The I-Team has been looking into claims that St. Louis Community College wouldn't let campus police fuel their patrol cars.

College leaders say it's not true, but information obtained by the I-Team shows that's not the whole story.

The college's Florissant Valley campus sits on more than 100 acres.
But for two weeks last month, patrolling St. Louis Community College campuses may have been hard to do.

An email obtained by the I-Team shows campus police were told not to gas up their cars for more than two weeks. It was sent on June 14 to several campus police officers and reads in part, "We will not be able to purchase gas after today until the 1st week of July."

Alfred Adkins heads up public safety for St Louis Community College. We asked him to explain.

I-Team: How is an officer going tor respond to an emergency if they don't have fuel in their cars?

Adkins: "We have never run out of gas. There is a process here between the 14th and the end of the month of June of each year, that purchases be curtailed unless it's essential," 

Adkins went on to say fuel is an essential item. So why the email? Adkins says it was all a mistake.

The I-Team was unable to find any email that followed up to indicate the police cars were allowed to fuel up.
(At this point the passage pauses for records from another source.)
(** C37. [strtol] and [strtoll] return the number their digits write, with its
    sign, clamped to the range of the type, and [strtoul] the number modulo
    [2^32], or [ULONG_MAX] when it has more than 32 bits; for every base, string
    and number of digits.  The end pointer is stored past the last digit, or is
    the beginning when there was none. *)
Theorem strto_exact (m : mem) (nptr endptr base : Z) (s : list Z) :
  mem_ok m -> cstr_at m nptr s -> Zlen s < 2 ^ 31 -> endptr = 0 \/ in_mem m endptr 4 ->
  (let '(neg, v, k) := strto_ref based base s in
   strtol nptr endptr base m =
     Some (Z.max LONG_MIN (Z.min LONG_MAX (if neg then - v else v)), with_end m endptr (nptr + k)) /\
   strtoll nptr endptr base m =
     Some (Z.max VLONG_MIN (Z.min VLONG_MAX (if neg then - v else v)), with_end m endptr (nptr + k))) /\
  (let '(neg, v, k) := strto_ref based_u base s in
   strtoul nptr endptr base m =
     Some (if ULONG_MAX <? v then ULONG_MAX else u32 (if neg then - v else v), with_end m endptr (nptr + k))).
Proof.
  intros Hok Hs Hl He. split.
  - pose proof (strto_run m Hok s32 LONG_MAX ltac:(intros; apply s32_small; unfold LONG_MAX in *; lia)
      ltac:(intros; eapply wrap_over; [done..|apply s32_over|done]) ltac:(done) base_prefix based (fun b => LONG_MAX ÷ b) nptr s base
      (base_prefix_runs m Hok) ltac:(intros; by apply quot_lim) Hs Hl) as H32.
    pose proof (strto_run m Hok s64 VLONG_MAX ltac:(intros; apply s64_keep; lia)
      ltac:(intros; eapply wrap_over; [done..|apply s64_over|done]) ltac:(done) base_prefix based (fun b => VLONG_MAX ÷ b) nptr s base
      (base_prefix_runs m Hok) ltac:(intros; by apply quot_lim) Hs Hl) as H64.
    destruct (strto_ref based base s) as [[neg v] k].
    destruct H32 as (p & n & ndig & Hrun & Hp & Hn & Hv), H64 as (p' & n' & ndig' & Hrun' & Hp' & Hn' & _). split.
    + unfold strtol. run_with Hrun. run_with (store_end_run m nptr endptr p ndig Hok He). rewrite Hp. rewrite ret_run. do 2 f_equal.
      destruct (Z.ltb_spec LONG_MAX v) as [Ho|Ho]; [unfold LONG_MAX, LONG_MIN in *; destruct neg; lia|].
      rewrite (Hn Ho). destruct neg; [rewrite s32_neg by lia|]; unfold LONG_MAX, LONG_MIN in *; lia.
    + unfold strtoll. run_with Hrun'. run_with (store_end_run m nptr endptr p' ndig' Hok He). rewrite Hp'. rewrite ret_run. do 2 f_equal.
      change VLONG_MIN with (- 2 ^ 63). change VLONG_MAX with (2 ^ 63 - 1) in *.
      destruct (Z.ltb_spec (2 ^ 63 - 1) v) as [Ho|Ho]; [destruct neg; lia|].
      rewrite (Hn' Ho). destruct neg; [rewrite s64_neg by (change VLONG_MAX with (2 ^ 63 - 1); lia)|]; lia.
  - pose proof (strto_run m Hok u32 ULONG_MAX ltac:(intros; apply u32_small; unfold ULONG_MAX in *; lia)
      ltac:(intros; eapply wrap_over; [done..|apply u32_over|done]) ltac:(done) base_prefix_u based_u (fun b => ULONG_MAX ÷ b) nptr s base
      (base_prefix_u_runs m Hok) ltac:(intros; by apply quot_lim) Hs Hl) as H32.
    destruct (strto_ref based_u base s) as [[neg v] k]. destruct H32 as (p & n & ndig & Hrun & Hp & Hn & Hv).
    unfold strtoul. run_with Hrun. run_with (store_end_run m nptr endptr p ndig Hok He). rewrite Hp. rewrite ret_run. do 2 f_equal.
    destruct (Z.ltb_spec ULONG_MAX v) as [Ho|Ho]; [done|]. rewrite (Hn Ho). destruct neg; [done|].
    symmetry. apply u32_small. unfold ULONG_MAX in *. lia.
Qed.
"I already told you that was a mistake. That email was a mistake," Adkins said.

Receipts gathered by the I-Team show cars weren't fueled at the Florissant Valley campus from June 14 to June 26. That's when the I-Team began asking questions. 

The next day, on June 27th, records show the campus began fueling its vehicles again.

Adkins said police cars patrolling the college's largest campus simply didn't need fuel for two weeks.

"They didn't need gas. But there are other ways we patrol. We patrol on foot and we patrol on bicycle. The safety and security of staff, students and faculty is paramount here. So the officers are out there and they are visible," said Adkins. 

While campus police were told to stop fueling up, fuel was purchased several times to run lawnmowers, and other equipment to maintain campus grounds.

A representative for the college also told us gas purchases were made June 14 through June 27 when necessary at select campuses.